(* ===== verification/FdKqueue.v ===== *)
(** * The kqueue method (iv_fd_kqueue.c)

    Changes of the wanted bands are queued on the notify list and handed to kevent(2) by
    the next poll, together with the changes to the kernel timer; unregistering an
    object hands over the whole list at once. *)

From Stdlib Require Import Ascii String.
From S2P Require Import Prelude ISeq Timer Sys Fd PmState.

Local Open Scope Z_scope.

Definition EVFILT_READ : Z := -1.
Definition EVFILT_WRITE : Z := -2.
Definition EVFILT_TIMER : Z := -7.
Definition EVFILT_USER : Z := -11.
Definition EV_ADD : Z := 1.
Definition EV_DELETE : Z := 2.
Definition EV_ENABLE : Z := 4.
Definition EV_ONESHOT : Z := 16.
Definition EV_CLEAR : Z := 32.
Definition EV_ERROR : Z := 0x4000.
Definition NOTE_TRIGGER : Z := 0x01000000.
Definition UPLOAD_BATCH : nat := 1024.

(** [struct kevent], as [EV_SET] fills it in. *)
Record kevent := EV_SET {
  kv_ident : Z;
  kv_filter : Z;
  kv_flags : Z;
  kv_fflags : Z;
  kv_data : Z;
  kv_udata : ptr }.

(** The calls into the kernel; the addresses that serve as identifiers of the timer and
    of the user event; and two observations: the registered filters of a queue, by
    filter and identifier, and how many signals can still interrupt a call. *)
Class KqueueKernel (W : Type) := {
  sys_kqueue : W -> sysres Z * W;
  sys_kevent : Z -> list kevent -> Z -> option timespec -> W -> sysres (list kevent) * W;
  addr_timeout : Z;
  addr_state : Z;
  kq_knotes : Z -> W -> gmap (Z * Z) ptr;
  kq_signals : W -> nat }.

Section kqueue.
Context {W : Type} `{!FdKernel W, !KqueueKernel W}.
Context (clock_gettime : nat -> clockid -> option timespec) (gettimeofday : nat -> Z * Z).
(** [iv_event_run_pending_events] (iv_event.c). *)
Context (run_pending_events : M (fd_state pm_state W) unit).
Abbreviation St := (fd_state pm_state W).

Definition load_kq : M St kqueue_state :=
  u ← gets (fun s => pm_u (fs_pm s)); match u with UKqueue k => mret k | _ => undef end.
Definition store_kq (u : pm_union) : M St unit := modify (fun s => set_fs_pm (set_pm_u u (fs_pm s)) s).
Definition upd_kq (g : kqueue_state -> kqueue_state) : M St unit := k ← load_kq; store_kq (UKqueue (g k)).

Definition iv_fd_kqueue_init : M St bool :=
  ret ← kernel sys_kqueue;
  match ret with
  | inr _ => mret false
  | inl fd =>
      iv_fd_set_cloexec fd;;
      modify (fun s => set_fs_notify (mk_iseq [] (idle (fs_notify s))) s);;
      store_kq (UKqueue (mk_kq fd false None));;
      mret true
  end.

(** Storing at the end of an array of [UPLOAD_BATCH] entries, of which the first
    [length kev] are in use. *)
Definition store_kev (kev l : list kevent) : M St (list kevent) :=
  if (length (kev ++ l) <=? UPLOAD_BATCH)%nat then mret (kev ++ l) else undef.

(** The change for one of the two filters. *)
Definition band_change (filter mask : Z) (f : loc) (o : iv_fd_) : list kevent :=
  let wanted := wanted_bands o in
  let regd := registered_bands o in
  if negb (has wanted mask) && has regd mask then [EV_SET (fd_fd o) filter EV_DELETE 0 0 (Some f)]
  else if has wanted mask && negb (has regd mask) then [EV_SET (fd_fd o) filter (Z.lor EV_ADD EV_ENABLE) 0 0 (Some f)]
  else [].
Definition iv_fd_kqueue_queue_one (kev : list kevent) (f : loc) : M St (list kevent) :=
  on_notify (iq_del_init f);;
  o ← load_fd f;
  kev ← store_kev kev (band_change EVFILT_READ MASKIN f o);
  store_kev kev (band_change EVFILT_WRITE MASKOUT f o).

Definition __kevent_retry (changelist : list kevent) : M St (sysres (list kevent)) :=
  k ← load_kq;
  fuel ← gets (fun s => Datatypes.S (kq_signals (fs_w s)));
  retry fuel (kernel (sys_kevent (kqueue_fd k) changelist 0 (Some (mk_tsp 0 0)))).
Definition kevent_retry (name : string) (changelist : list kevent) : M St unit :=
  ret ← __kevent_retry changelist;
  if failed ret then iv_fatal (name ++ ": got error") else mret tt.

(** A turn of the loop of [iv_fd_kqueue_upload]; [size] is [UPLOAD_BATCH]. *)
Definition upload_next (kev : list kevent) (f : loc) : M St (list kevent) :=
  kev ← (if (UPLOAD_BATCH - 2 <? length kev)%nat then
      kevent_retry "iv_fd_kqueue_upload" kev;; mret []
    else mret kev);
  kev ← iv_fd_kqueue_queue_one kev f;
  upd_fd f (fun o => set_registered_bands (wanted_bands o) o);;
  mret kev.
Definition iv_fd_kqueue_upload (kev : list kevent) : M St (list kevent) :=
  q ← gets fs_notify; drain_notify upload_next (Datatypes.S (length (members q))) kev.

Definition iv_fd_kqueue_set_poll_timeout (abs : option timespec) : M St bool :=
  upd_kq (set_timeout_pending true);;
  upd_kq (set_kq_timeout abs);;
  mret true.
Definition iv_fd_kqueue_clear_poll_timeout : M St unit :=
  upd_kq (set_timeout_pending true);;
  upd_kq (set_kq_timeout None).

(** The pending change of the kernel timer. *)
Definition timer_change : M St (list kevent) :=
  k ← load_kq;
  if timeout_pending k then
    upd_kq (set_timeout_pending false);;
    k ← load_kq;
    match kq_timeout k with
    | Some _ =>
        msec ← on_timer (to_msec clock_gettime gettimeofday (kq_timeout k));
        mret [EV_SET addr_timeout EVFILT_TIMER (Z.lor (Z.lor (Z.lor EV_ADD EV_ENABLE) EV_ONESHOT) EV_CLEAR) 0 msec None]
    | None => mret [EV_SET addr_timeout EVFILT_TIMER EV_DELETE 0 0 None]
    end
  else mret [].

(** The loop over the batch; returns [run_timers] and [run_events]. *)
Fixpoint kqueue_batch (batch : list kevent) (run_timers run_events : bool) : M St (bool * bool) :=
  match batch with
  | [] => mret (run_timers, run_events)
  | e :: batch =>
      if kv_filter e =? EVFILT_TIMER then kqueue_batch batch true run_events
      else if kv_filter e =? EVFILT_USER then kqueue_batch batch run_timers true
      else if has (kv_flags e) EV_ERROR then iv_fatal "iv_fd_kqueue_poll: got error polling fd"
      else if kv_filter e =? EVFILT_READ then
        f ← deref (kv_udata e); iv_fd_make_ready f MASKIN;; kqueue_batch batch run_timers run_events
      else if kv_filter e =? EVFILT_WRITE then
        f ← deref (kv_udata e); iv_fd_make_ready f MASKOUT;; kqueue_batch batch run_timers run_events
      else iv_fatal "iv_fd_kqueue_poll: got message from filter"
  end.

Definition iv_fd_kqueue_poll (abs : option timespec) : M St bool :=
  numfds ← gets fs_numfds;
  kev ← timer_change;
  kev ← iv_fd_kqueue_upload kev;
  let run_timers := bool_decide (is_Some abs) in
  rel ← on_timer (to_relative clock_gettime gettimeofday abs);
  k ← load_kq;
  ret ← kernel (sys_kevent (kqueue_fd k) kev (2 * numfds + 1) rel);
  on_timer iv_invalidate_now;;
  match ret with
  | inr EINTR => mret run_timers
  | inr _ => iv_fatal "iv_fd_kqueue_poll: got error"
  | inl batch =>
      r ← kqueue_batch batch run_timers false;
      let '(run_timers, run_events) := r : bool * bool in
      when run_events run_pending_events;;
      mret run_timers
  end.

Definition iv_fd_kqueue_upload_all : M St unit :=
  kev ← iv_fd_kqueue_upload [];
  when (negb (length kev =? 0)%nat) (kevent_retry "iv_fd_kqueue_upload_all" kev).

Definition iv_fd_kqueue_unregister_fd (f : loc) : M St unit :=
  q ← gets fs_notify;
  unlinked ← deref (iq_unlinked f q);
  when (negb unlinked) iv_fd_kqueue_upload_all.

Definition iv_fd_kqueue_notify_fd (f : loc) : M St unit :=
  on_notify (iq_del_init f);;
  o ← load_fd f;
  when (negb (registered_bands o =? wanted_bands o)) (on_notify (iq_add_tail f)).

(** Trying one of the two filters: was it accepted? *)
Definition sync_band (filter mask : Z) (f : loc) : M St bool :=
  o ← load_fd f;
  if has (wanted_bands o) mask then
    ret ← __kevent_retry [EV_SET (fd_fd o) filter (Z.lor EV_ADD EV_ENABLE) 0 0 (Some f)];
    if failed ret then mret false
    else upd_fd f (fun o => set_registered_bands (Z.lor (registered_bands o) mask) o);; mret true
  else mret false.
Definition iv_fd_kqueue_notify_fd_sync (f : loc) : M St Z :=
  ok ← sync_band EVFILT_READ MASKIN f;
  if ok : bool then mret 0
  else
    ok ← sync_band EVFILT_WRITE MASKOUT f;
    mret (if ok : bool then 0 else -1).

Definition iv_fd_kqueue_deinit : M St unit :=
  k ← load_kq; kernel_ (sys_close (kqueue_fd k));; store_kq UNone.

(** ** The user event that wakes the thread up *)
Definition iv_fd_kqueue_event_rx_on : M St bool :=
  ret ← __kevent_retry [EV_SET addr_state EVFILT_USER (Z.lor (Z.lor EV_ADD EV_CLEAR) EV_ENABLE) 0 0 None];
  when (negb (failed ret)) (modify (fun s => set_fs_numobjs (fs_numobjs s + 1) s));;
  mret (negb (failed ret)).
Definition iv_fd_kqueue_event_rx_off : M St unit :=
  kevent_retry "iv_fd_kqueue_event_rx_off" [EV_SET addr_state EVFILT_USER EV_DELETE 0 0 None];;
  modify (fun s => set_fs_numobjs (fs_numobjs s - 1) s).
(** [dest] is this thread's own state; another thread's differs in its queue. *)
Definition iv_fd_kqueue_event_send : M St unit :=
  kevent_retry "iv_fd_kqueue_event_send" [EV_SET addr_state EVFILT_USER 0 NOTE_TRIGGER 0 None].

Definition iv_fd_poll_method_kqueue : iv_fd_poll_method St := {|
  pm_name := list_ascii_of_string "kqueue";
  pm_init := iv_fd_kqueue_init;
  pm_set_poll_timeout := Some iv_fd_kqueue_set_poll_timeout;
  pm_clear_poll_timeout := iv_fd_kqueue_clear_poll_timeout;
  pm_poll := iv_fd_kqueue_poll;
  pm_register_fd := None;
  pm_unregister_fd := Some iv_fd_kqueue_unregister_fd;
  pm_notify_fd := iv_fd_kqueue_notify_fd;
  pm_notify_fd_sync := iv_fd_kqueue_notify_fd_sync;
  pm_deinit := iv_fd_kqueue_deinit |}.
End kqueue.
= = = = = = =
» **ACTION ITEM**
Print exactly the lines from the beginning of the entries through the line with "Definition UPLOAD_BATCH : nat := 1024.". Output nothing more.

» **TASK RESPONSE**
(* ===== verification/FdKqueue.v ===== *)
(** * The kqueue method (iv_fd_kqueue.c)

    Changes of the wanted bands are queued on the notify list and handed to kevent(2) by
    the next poll, together with the changes to the kernel timer; unregistering an
    object hands over the whole list at once. *)

From Stdlib Require Import Ascii String.
From S2P Require Import Prelude ISeq Timer Sys Fd PmState.

Local Open Scope Z_scope.

Definition EVFILT_READ : Z := -1.
Definition EVFILT_WRITE : Z := -2.
Definition EVFILT_TIMER : Z := -7.
Definition EVFILT_USER : Z := -11.
Definition EV_ADD : Z := 1.
Definition EV_DELETE : Z := 2.
Definition EV_ENABLE : Z := 4.
Definition EV_ONESHOT : Z := 16.
Definition EV_CLEAR : Z := 32.
Definition EV_ERROR : Z := 0x4000.
Definition NOTE_TRIGGER : Z := 0x01000000.
Definition UPLOAD_BATCH : nat := 1024.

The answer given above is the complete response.